Using microbiological data to improve the use of antibiotics for respiratory tract infections: A protocol for an individual patient data meta-analysis
Irene Boateng,, Beth Stuart ,, Taeko Becque,, Bruce Barrett,, Jennifer Bostock,, Robin Bruyndonckx,, Lucy Carr-Knox,, Emily J. Ciccone,, Samuel Coenen,, Mark Ebell,, David Gillespie,, Gail Hayward,, Katarina Hedin,, Kerenza Hood,, Tin Man Mandy Lau,, Paul Little,, Dan Merenstein,, Edgar Mulogo, ,Jose Ordóñez-Mena,, Peter Muir,, Kirsty Samuel,, Nader Shaikh,, Sharon Tonner,, Alike W. van der Velden,, Theo Verheij,, Kay Wang,, Alastair D. Hay ,, Nick Francis
Background Resistance to antibiotics is rising and threatens future antibiotic effectiveness. ‘Antibiotic targeting’ ensures patients who may benefit from antibiotics receive them, while being safely withheld from those who may not.
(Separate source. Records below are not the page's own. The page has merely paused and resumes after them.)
(* ===== verification/Failures.v ===== *)
(** * Rate-limit responses (zai/failures.go)

    Which 429 responses are transient, and the search for a reset hint in the
    headers and the body of a failed request. The JSON decoder and the time
    syntaxes are the library's ([GoStd]). *)

From S2P Require Import Prelude GoStrings GoFloat Host Credits Quota Config Accounts Windows Health.

Definition maxFailureBodyBytes : Z := 16384.
Definition maxResetHintLength : Z := 256.
Definition maxResetHintFuture : Duration := 8 * day.

Definition transientRateLimitCodes : list string := ["1302"; "1305"].

Definition resetHeaderNames : list string :=
  ["Retry-After"; "X-RateLimit-Reset"; "X-Rate-Limit-Reset"; "RateLimit-Reset"].

Definition resetBodyKeys : list string :=
  ["retryafter"; "retryafterms"; "reset"; "resetat"; "resettime"; "nextresettime";
   "ratelimitreset"].

(** [resetKeyReplacer] deletes four characters. *)
Definition reset_separator (c : ascii) : bool :=
  bool_decide (c ∈ ["_"; "-"; "."; " "]%char).

Definition normalizeResetKey (key : string) : string :=
  str (filter (λ c, reset_separator c = false) (chars (ToLower (TrimSpace key)))).

Definition validResetAt (resetAt now : Time) : option Time :=
  if negb (time_After resetAt now) || time_After resetAt (time_Add now maxResetHintFuture)
  then None else Some resetAt.

Definition rateLimitReset (now : Time) (s : accountHealthState) (fallback : Duration)
    : Time * string :=
  if time_After (hs_CapacityResetAt s) now
  then (hs_CapacityResetAt s, "authoritative quota reset")
  else (time_Add now fallback, "conservative rate-limit cooldown").

Section WithStd.
Context `{GoStd}.

Definition parseRetryAfter (raw : string) (now : Time) : option Time :=
  let value := TrimSpace raw in
  if bool_decide (value = "") || (maxResetHintLength <? len value) then None else
  match ParseInt value with
  | Some seconds =>
      if (seconds <=? 0) || (maxResetHintFuture [/] second <? seconds) then None
      else validResetAt (time_Add now (seconds [*] second)) now
  | None =>
      match parse_http_time value with
      | Some parsed => validResetAt parsed now
      | None => None
      end
  end.

Definition parseResetValue (raw key : string) (now : Time) : option Time :=
  let value := TrimSpace raw in
  if bool_decide (value = "") || (maxResetHintLength <? len value) then None else
  match parse_rfc3339 value with
  | Some parsed => validResetAt parsed now
  | None =>
  match ParseInt value with
  | None => None
  | Some integer =>
      if integer <=? 0 then None else
      if bool_decide (key = "retryafter") then parseRetryAfter value now else
      if bool_decide (key = "retryafterms") then
        if maxResetHintFuture [/] millisecond <? integer then None
        else validResetAt (time_Add now (integer [*] millisecond)) now
      else if Contains key "ms" || (1000000000000 <=? integer)
      then validResetAt (time_UnixMilli integer) now
      else if 1000000000 <=? integer then validResetAt (time_Unix integer) now
      else if integer <=? maxResetHintFuture [/] second
      then validResetAt (time_Add now (integer [*] second)) now
      else None
  end end.

Definition parseBodyResetValue (value : any) (key : string) (now : Time) : option Time :=
  match value with
  | ANumber literal => parseResetValue literal key now
  | AFloat64 f => parseResetValue (format_float f) key now
  | AString s => parseResetValue s key now
  | _ => None
  end.

(** The first [Some] of [f] over a list: a loop that returns from its body. *)
Fixpoint first_some {A B} (f : A → option B) (l : list A) : option B :=
  match l with
  | [] => None
  | x :: l' => match f x with Some y => Some y | None => first_some f l' end
  end.

(** The search, with [levels] the number of levels it may still enter: the
    code's [depth] is [7 - levels], and [depth > 6] is [levels = 0]. *)
Fixpoint findResetValue (levels : nat) (value : any) (now : Time) : option (Time * string) :=
  match levels with
  | O => None
  | S levels' =>
      match value with
      | AMap entries =>
          first_some (λ '(key, item),
            let normalized := normalizeResetKey key in
            match (if bool_decide (normalized ∈ resetBodyKeys)
                   then parseBodyResetValue item normalized now else None) with
            | Some resetAt => Some (resetAt, "rate-limit response body")
            | None => findResetValue levels' item now
            end) entries
      | ASlice items => first_some (λ item, findResetValue levels' item now) items
      | _ => None
      end
  end.

Definition transientRateLimit (record : UsageRecord) : bool :=
  let body := uf_Body (ur_Failure record) in
  if negb (uf_StatusCode (ur_Failure record) =? 429) || (len body =? 0)
     || (maxFailureBodyBytes <? len body)
  then false else
  match decode_error_code body with
  | Some (AString s) => bool_decide (TrimSpace s ∈ transientRateLimitCodes)
  | Some (ANumber n) => bool_decide (n ∈ transientRateLimitCodes)
  | _ => false
  end.

(** The hint of one header. *)
Definition header_hint (record : UsageRecord) (now : Time) (name : string)
    : option (Time * string) :=
  first_some (λ value,
    if bool_decide (name = "Retry-After")
    then (λ resetAt, (resetAt, "retry-after header")) <$> parseRetryAfter value now
    else (λ resetAt, (resetAt, ToLower name +:+ " header")) <$> parseResetValue value name now)
    (header_Values (ur_ResponseHeaders record) name).

Definition parseRateLimitHint (record : UsageRecord) (now : Time) : option (Time * string) :=
  match first_some (header_hint record now) resetHeaderNames with
  | Some hint => Some hint
  | None =>
      let body := uf_Body (ur_Failure record) in
      if (len body =? 0) || (maxFailureBodyBytes <? len body) then None else
      match decode_any body with
      | Some value => findResetValue 7 value now
      | None => None
      end
  end.

End WithStd.

(** ** Lemmas *)

Lemma validResetAt_Some r now r' :
  validResetAt r now = Some r' → r' = r ∧ now < r <= now + maxResetHintFuture.
Proof.
  unfold validResetAt, time_After, time_Add. destruct (_ || _) eqn:E; [done|].
  intros [= <-]. crush_bool. lia.
Qed.

Definition hint_ok (now r : Time) : Prop := now < r <= now + maxResetHintFuture.

Lemma validResetAt_ok r now r' : validResetAt r now = Some r' → hint_ok now r'.
Proof. by intros [-> ?]%validResetAt_Some. Qed.

Lemma parseRetryAfter_ok `{GoStd} raw now r : parseRetryAfter raw now = Some r → hint_ok now r.
Proof.
  unfold parseRetryAfter. intros Hp.
  repeat (case_match; try done); by eapply validResetAt_ok.
Qed.

Lemma parseResetValue_ok `{GoStd} raw key now r :
  parseResetValue raw key now = Some r → hint_ok now r.
Proof.
  unfold parseResetValue. intros Hp.
  repeat (case_match; try done);
    first [by eapply validResetAt_ok|by eapply parseRetryAfter_ok].
Qed.

#[export] Hint Resolve validResetAt_ok parseRetryAfter_ok parseResetValue_ok : go.

Lemma parseBodyResetValue_ok `{GoStd} value key now r :
  parseBodyResetValue value key now = Some r → hint_ok now r.
Proof. destruct value; simpl; try done; eauto with go. Qed.

Lemma first_some_Some {A B} (f : A → option B) l y :
  first_some f l = Some y → ∃ x, x ∈ l ∧ f x = Some y.
Proof.
  induction l as [|x l IH]; simpl; [done|]. destruct (f x) as [z|] eqn:Hf.
  - intros [= ->]. exists x. split; [left|done].
  - intros (x' & ? & ?)%IH. exists x'. split; [by right|done].
Qed.

Lemma first_some_None {A B} (f : A → option B) l :
  first_some f l = None ↔ ∀ x, x ∈ l → f x = None.
Proof.
  induction l as [|x l IH]; simpl; [split; [set_solver|done]|]. split.
  - destruct (f x) eqn:Hf; [done|]. rewrite IH. intros Hl y [->|Hy]%elem_of_cons; auto.
  - intros Hall. rewrite (Hall x) by left. apply IH. intros y Hy. apply Hall. by right.
Qed.

(** ** Where a hint may be found in a body

    [entry_at levels value key item]: [item] is the value of an entry named
    [key] of an object reached from [value] by entering at most [levels] levels
    of objects and arrays. *)
Inductive entry_at : nat → any → string → any → Prop :=
| entry_here levels entries key item :
    (key, item) ∈ entries → entry_at (S levels) (AMap entries) key item
| entry_map levels entries key' item' key item :
    (key', item') ∈ entries → entry_at levels item' key item →
    entry_at (S levels) (AMap entries) key item
| entry_slice levels items item' key item :
    item' ∈ items → entry_at levels item' key item →
    entry_at (S levels) (ASlice items) key item.

(** The hint an entry of an allowed name gives. *)
Definition entry_hint `{GoStd} (now : Time) (key : string) (item : any) : option Time :=
  if decide (normalizeResetKey key ∈ resetBodyKeys)
  then parseBodyResetValue item (normalizeResetKey key) now else None.

Lemma findResetValue_some `{GoStd} levels value now r src :
  findResetValue levels value now = Some (r, src) →
  src = "rate-limit response body"
  ∧ ∃ key item, entry_at levels value key item ∧ entry_hint now key item = Some r.
Proof.
  revert value. induction levels as [|levels IH]; intros value Hfind; [done|].
  destruct value as [| | | | |items|entries]; try done; cbn [findResetValue] in Hfind;
    apply first_some_Some in Hfind.
  - destruct Hfind as (item & Hin & Hitem). apply IH in Hitem as (-> & key & it & ? & ?).
    split; [done|]. exists key, it. split; [by econstructor|done].
  - destruct Hfind as ([key item] & Hin & Hitem). cbv beta iota zeta in Hitem.
    destruct (if bool_decide _ then _ else _) as [r'|] eqn:Hhere in Hitem.
    + simplify_eq. split; [done|]. exists key, item. split; [by constructor|].
      unfold entry_hint. case_bool_decide; [by rewrite decide_True|done].
    + apply IH in Hitem as (-> & key' & it & ? & ?). split; [done|].
      exists key', it. split; [by econstructor|done].
Qed.

Lemma findResetValue_none `{GoStd} levels value now key item :
  findResetValue levels value now = None → entry_at levels value key item →
  entry_hint now key item = None.
Proof.
  intros Hnone Hat. revert Hnone.
  induction Hat as [levels entries key item Hin|levels entries key' item' key item Hin Hat IH
    |levels items item' key item Hin Hat IH]; cbn [findResetValue]; rewrite first_some_None;
    intros Hnone.
  - specialize (Hnone _ Hin). cbv beta iota zeta in Hnone. unfold entry_hint.
    destruct (if bool_decide _ then _ else _) eqn:Hhere in Hnone; [done|].
    case_bool_decide; [by rewrite decide_True|by rewrite decide_False].
  - specialize (Hnone _ Hin). cbv beta iota zeta in Hnone.
    destruct (if bool_decide _ then _ else _) in Hnone; [done|auto].
  - specialize (Hnone _ Hin). auto.
Qed.

(** ** Properties *)

(** No response can push an account's reset out of range: every hint taken
    from headers or body, whatever they hold, lies strictly after now and at most
    eight days ahead, and its source names a header or the body. *)
Theorem parseRateLimitHint_range `{GoStd} record now r src :
  parseRateLimitHint record now = Some (r, src) →
  now < r <= now + maxResetHintFuture
  ∧ (src = "retry-after header"
     ∨ src ∈ ["x-ratelimit-reset header"; "x-rate-limit-reset header"; "ratelimit-reset header"]
     ∨ src = "rate-limit response body").
Proof.
  unfold parseRateLimitHint. destruct (first_some _ _) as [hint|] eqn:Hfirst; intros Hp.
  - simplify_eq. apply first_some_Some in Hfirst as (name & Hname & Hfirst).
    apply first_some_Some in Hfirst as (value & _ & Hval).
    unfold resetHeaderNames in Hname. rewrite !elem_of_cons, elem_of_nil in Hname. case_bool_decide as Hra.
    + apply fmap_Some in Hval as (r' & Hr & [= -> ->]).
      split; [by eapply parseRetryAfter_ok|by left].
    + apply fmap_Some in Hval as (r' & Hr & [= -> ->]).
      split; [by eapply parseResetValue_ok|]. right. left.
      destruct Hname as [?|[->|[->|[->|[]]]]]; [done|..]; vm_compute; set_solver.
  - case_match; [done|]. destruct (decode_any _); [|done].
    apply findResetValue_some in Hp as (-> & key & item & _ & Hhint).
    split; [|by right; right]. unfold entry_hint in Hhint. case_decide; [|done].
    by eapply parseBodyResetValue_ok.
Qed.

Definition demo_failed (body : string) (headers : Header) : UsageRecord := {|
  ur_Provider := "claude"; ur_Model := "glm-5.3"; ur_Alias := ""; ur_AuthID := "auth-1";
  ur_RequestedAt := demo_now; ur_Latency := second; ur_Failed := true;
  ur_Failure := {| uf_StatusCode := 429; uf_Body := body |};
  ur_Detail := ur_Detail demo_record; ur_ResponseHeaders := headers |}.

Lemma parseRateLimitHint_range_witness :
  parseRateLimitHint (H := DemoStd.demo_std) (demo_failed "" [("Retry-After", [" 90 "])]) demo_now
    = Some (demo_now + 90 * second, "retry-after header")
  ∧ demo_now < demo_now + 90 * second <= demo_now + maxResetHintFuture.
Proof.
  assert (H : parseRateLimitHint (H := DemoStd.demo_std)
    (demo_failed "" [("Retry-After", [" 90 "])]) demo_now
    = Some (demo_now + 90 * second, "retry-after header")) by (vm_compute; reflexivity).
  split; [exact H|].
  exact (proj1 (parseRateLimitHint_range (H := DemoStd.demo_std) _ _ _ _ H)).
Defined.

(** The body search is exact: whatever order the entries of an object are
    visited in, it finds a hint exactly when some entry of an allowed name, at
    most seven levels deep, has a value that parses to a reset in range; the
    hint returned is that of such an entry. *)
Theorem findResetValue_exact `{GoStd} value now :
  match findResetValue 7 value now with
  | Some (r, src) =>
      ∃ key item, entry_at 7 value key item ∧ entry_hint now key item = Some r
        ∧ now < r <= now + maxResetHintFuture
  | None => ∀ key item, entry_at 7 value key item → entry_hint now key item = None
  end.
Proof.
  destruct (findResetValue 7 value now) as [[r src]|] eqn:Hfind.
  - apply findResetValue_some in Hfind as (_ & key & item & Hat & Hhint).
    exists key, item. split_and!; try done; unfold entry_hint in Hhint;
      (case_decide; [|done]); by eapply parseBodyResetValue_ok.
  - intros key item Hat. by eapply findResetValue_none.
Qed.

(** A response counts as transient exactly when it is a 429 with a body of
    at most 16 KiB whose only JSON value carries one of the two documented codes
    as [error.code]; every other failure takes the conservative path. *)
Theorem transientRateLimit_exact `{GoStd} record :
  transientRateLimit record = true ↔
  uf_StatusCode (ur_Failure record) = 429
  ∧ 0 < len (uf_Body (ur_Failure record)) <= maxFailureBodyBytes
  ∧ ∃ code, code ∈ transientRateLimitCodes
    ∧ (decode_error_code (uf_Body (ur_Failure record)) = Some (ANumber code)
       ∨ ∃ s, TrimSpace s = code
         ∧ decode_error_code (uf_Body (ur_Failure record)) = Some (AString s)).
Proof.
  unfold transientRateLimit. set (body := uf_Body _).
  assert (0 <= len body) by (unfold len; lia).
  destruct (_ || _ || _) eqn:E.
  - split; [done|]. intros (Hs & Hl & _). rewrite Hs, Z.eqb_refl in E. simpl in E.
    crush_bool. destruct E; crush_bool; lia.
  - crush_bool. assert (0 < len body <= maxFailureBodyBytes) by lia. split.
    + intros Hd. split_and!; [done|lia|lia|].
      destruct (decode_error_code body) as [[| |lit| |t| |]|]; try done;
        apply bool_decide_eq_true in Hd.
      * exists lit. auto.
      * exists (TrimSpace t). split; [done|]. right. by exists t.
    + intros (_ & _ & code & Hcode & [->|(s & <- & ->)]); by apply bool_decide_eq_true.
Qed.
Point-of-care tests may assist with antibiotic targeting by allowing primary care clinicians to establish if symptomatic patients have a viral, bacterial, combined, or no infection. However, because organisms can be harmlessly carried, it is important to know if the presence of the virus/bacteria is related to the illness for which the patient is being assessed. One way to do this is to look for associations with more severe/prolonged symptoms and test results. Previous research to answer this question for acute respiratory tract infections has given conflicting results with studies has not having enough participants to provide statistical confidence. Aim To undertake a synthesis of IPD from both randomised controlled trials (RCTs) and observational cohort studies of respiratory tract infections (RTI) in order to investigate the prognostic value of microbiological data in addition to, or instead of, clinical symptoms and signs. Methods A systematic search of Cochrane Central Register of Controlled Trials, Ovid Medline and Ovid Embase will be carried out for studies of acute respiratory infection in primary care settings. The outcomes of interest are duration of disease, severity of disease, repeated consultation with new/worsening illness and complications requiring hospitalisation. Authors of eligible studies will be contacted to provide anonymised individual participant data. The data will be harmonised and aggregated. Multilevel regression analysis will be conducted to determine key outcome measures for different potential pathogens and whether these offer any additional information on prognosis beyond clinical symptoms and signs.